TASK OBJECTIVE | Find the line holding "intros HI [Hr" in the entries below. Give it again exactly, along with every line after it up to and including the line holding "apply len_valid, valid_single;".

[[ INFORMATION SHOWN open ]]

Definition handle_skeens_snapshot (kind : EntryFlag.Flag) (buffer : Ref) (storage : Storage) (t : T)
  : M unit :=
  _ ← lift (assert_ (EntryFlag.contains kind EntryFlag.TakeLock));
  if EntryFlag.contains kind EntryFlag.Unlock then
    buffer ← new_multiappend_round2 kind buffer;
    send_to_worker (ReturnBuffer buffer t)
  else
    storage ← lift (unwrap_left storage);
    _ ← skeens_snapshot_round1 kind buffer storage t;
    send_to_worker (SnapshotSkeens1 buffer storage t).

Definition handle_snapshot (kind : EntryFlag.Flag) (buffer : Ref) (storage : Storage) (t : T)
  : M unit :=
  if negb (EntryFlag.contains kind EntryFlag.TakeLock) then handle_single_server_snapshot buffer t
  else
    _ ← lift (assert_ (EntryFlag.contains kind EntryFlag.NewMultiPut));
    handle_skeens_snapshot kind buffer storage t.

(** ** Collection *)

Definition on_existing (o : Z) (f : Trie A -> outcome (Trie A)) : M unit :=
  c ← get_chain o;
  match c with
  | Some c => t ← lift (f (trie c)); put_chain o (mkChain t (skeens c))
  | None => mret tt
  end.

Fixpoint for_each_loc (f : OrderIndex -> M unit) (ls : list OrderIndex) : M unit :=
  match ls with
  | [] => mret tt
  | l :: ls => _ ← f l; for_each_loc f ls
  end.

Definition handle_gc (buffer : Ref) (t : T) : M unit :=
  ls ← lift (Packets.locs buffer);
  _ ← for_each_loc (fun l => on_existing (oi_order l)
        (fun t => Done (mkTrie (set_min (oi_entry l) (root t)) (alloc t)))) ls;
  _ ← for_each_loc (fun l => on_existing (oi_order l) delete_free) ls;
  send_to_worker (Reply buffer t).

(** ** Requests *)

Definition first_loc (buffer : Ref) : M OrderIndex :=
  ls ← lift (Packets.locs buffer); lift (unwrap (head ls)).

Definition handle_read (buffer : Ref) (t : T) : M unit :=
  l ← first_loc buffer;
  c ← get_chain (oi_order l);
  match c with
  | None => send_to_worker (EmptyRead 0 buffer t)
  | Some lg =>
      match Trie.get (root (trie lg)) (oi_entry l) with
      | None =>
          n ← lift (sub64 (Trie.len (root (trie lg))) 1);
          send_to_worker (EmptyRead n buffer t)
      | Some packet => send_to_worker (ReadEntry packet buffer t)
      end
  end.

[[ INFORMATION SHOWN closed ]]
[[ INFORMATION SHOWN open ]]

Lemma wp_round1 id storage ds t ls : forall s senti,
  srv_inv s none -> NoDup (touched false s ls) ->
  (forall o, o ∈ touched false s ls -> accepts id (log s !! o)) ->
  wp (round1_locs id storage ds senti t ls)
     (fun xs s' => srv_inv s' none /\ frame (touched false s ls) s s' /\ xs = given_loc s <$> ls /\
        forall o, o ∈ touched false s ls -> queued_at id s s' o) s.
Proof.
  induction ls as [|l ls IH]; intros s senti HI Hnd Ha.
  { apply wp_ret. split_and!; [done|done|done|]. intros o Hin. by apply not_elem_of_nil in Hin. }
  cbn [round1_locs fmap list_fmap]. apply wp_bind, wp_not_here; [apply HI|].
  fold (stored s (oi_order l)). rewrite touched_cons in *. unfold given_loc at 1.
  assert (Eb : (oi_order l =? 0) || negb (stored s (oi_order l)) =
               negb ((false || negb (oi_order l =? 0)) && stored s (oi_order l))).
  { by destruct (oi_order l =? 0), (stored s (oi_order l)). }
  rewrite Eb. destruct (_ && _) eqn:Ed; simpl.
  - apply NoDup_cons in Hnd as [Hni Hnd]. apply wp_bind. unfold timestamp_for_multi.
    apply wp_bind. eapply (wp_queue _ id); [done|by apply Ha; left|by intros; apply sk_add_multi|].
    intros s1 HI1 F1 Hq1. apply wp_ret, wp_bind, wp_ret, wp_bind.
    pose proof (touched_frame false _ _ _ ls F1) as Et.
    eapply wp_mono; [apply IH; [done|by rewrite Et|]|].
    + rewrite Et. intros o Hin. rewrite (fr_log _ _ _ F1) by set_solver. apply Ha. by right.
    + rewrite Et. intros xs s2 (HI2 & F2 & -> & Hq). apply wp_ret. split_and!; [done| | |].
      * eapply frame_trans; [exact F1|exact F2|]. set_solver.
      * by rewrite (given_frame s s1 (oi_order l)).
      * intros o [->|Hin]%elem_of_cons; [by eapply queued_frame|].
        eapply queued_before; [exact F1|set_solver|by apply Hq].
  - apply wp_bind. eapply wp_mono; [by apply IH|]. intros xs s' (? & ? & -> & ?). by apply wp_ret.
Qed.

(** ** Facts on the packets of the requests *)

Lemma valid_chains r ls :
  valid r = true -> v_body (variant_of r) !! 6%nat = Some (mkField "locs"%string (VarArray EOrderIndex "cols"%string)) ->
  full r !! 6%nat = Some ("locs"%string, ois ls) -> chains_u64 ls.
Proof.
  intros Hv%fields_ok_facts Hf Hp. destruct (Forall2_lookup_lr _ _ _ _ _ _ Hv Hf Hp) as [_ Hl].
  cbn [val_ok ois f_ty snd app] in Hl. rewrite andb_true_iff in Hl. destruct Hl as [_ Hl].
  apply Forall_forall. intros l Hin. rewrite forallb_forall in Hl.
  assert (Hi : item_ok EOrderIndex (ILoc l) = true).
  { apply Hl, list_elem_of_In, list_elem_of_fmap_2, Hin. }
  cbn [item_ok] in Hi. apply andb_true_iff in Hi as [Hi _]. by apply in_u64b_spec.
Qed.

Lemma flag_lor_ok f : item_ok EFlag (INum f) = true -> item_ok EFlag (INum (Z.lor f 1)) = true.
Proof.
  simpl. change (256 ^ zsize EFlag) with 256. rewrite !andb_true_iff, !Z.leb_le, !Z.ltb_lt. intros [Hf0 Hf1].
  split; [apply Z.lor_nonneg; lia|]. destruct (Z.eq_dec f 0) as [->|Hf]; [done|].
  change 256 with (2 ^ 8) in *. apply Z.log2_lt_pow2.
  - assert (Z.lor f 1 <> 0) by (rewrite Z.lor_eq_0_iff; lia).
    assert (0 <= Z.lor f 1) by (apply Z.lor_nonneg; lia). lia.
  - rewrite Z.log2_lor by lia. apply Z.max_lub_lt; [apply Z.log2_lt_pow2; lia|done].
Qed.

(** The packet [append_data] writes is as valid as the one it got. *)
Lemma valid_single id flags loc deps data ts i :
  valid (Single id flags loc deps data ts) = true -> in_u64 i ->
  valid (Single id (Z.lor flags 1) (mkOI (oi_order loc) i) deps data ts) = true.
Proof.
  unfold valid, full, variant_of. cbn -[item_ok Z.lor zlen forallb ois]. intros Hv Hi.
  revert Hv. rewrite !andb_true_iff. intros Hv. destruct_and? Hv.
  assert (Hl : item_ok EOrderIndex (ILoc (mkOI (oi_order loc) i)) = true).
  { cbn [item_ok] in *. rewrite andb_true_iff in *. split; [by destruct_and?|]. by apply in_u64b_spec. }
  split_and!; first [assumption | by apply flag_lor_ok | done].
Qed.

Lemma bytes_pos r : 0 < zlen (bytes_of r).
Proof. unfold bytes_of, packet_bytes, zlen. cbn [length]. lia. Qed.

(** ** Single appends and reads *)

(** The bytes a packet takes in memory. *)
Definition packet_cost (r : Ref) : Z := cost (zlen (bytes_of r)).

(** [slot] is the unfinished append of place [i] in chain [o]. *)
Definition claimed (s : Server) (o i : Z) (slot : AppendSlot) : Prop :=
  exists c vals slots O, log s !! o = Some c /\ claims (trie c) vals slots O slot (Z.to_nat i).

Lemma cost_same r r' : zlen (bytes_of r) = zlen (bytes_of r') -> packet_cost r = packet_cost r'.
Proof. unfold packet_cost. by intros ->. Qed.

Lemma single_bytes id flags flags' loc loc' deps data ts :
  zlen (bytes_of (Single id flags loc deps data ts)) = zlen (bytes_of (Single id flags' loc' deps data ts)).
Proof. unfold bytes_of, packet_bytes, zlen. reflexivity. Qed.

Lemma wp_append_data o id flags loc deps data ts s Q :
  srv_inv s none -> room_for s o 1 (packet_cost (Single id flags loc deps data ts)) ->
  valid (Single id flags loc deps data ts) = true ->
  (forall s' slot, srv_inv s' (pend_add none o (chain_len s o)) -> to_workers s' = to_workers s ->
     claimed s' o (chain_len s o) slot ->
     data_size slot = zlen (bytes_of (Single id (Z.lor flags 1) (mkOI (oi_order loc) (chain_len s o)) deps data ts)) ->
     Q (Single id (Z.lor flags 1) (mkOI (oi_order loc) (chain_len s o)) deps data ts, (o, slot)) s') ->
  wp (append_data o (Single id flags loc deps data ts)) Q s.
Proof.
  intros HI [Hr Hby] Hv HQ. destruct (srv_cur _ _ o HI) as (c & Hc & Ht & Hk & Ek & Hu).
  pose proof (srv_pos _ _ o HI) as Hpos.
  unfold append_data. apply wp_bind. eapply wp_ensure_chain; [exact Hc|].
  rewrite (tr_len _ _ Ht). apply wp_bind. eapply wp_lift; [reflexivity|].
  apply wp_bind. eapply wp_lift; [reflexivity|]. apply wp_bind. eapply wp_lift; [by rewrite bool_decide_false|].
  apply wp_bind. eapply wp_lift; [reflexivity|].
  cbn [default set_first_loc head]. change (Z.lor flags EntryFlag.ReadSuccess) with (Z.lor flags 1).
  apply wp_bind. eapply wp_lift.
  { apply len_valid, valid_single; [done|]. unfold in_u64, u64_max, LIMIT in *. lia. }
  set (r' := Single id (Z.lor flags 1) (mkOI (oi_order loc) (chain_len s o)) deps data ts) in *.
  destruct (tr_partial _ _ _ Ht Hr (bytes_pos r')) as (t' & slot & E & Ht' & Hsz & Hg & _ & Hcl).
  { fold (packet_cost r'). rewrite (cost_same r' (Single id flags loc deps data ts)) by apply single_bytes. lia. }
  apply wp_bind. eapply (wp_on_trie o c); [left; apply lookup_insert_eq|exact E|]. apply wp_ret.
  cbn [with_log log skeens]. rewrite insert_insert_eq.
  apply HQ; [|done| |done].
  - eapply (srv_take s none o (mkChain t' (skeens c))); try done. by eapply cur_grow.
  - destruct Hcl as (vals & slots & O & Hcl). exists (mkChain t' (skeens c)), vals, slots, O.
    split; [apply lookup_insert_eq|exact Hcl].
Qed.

[[ INFORMATION SHOWN closed ]]
[[ INFORMATION SHOWN open ]]

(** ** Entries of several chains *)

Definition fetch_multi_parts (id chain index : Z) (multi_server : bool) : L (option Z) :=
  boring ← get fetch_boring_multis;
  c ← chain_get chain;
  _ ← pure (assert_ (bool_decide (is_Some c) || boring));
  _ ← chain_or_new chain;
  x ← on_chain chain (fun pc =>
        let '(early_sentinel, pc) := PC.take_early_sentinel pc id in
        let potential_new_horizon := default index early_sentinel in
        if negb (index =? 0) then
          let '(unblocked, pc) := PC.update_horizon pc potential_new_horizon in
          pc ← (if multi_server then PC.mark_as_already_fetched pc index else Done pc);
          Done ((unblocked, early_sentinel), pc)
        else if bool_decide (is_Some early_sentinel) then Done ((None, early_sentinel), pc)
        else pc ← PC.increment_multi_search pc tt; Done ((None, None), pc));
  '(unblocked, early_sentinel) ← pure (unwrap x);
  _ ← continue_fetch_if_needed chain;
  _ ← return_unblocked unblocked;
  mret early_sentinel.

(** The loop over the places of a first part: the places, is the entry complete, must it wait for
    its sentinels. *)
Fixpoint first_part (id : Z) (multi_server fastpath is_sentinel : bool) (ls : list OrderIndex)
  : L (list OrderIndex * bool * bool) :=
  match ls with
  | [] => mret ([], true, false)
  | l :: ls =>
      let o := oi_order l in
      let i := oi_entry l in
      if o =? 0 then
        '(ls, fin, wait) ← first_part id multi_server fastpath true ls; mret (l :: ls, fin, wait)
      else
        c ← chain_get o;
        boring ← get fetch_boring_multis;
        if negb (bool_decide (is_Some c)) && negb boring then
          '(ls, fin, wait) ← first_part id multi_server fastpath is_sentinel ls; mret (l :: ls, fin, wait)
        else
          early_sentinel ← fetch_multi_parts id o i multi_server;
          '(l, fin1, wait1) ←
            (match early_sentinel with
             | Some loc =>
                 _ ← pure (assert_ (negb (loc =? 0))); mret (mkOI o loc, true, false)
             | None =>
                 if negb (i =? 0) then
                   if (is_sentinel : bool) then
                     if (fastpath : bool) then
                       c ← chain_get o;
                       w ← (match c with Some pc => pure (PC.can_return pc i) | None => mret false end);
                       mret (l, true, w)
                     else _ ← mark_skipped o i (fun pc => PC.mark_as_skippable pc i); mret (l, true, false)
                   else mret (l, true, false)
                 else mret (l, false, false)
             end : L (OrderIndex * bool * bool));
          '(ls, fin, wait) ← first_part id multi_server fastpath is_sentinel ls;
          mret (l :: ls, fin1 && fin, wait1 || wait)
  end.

[[ INFORMATION SHOWN closed ]]

REPLY |
  intros HI [Hr Hby] Hv HQ. destruct (srv_cur _ _ o HI) as (c & Hc & Ht & Hk & Ek & Hu).
  pose proof (srv_pos _ _ o HI) as Hpos.
  unfold append_data. apply wp_bind. eapply wp_ensure_chain; [exact Hc|].
  rewrite (tr_len _ _ Ht). apply wp_bind. eapply wp_lift; [reflexivity|].
  apply wp_bind. eapply wp_lift; [reflexivity|]. apply wp_bind. eapply wp_lift; [by rewrite bool_decide_false|].
  apply wp_bind. eapply wp_lift; [reflexivity|].
  cbn [default set_first_loc head]. change (Z.lor flags EntryFlag.ReadSuccess) with (Z.lor flags 1).
  apply wp_bind. eapply wp_lift.
  { apply len_valid, valid_single; [done|]. unfold in_u64, u64_max, LIMIT in *. lia. }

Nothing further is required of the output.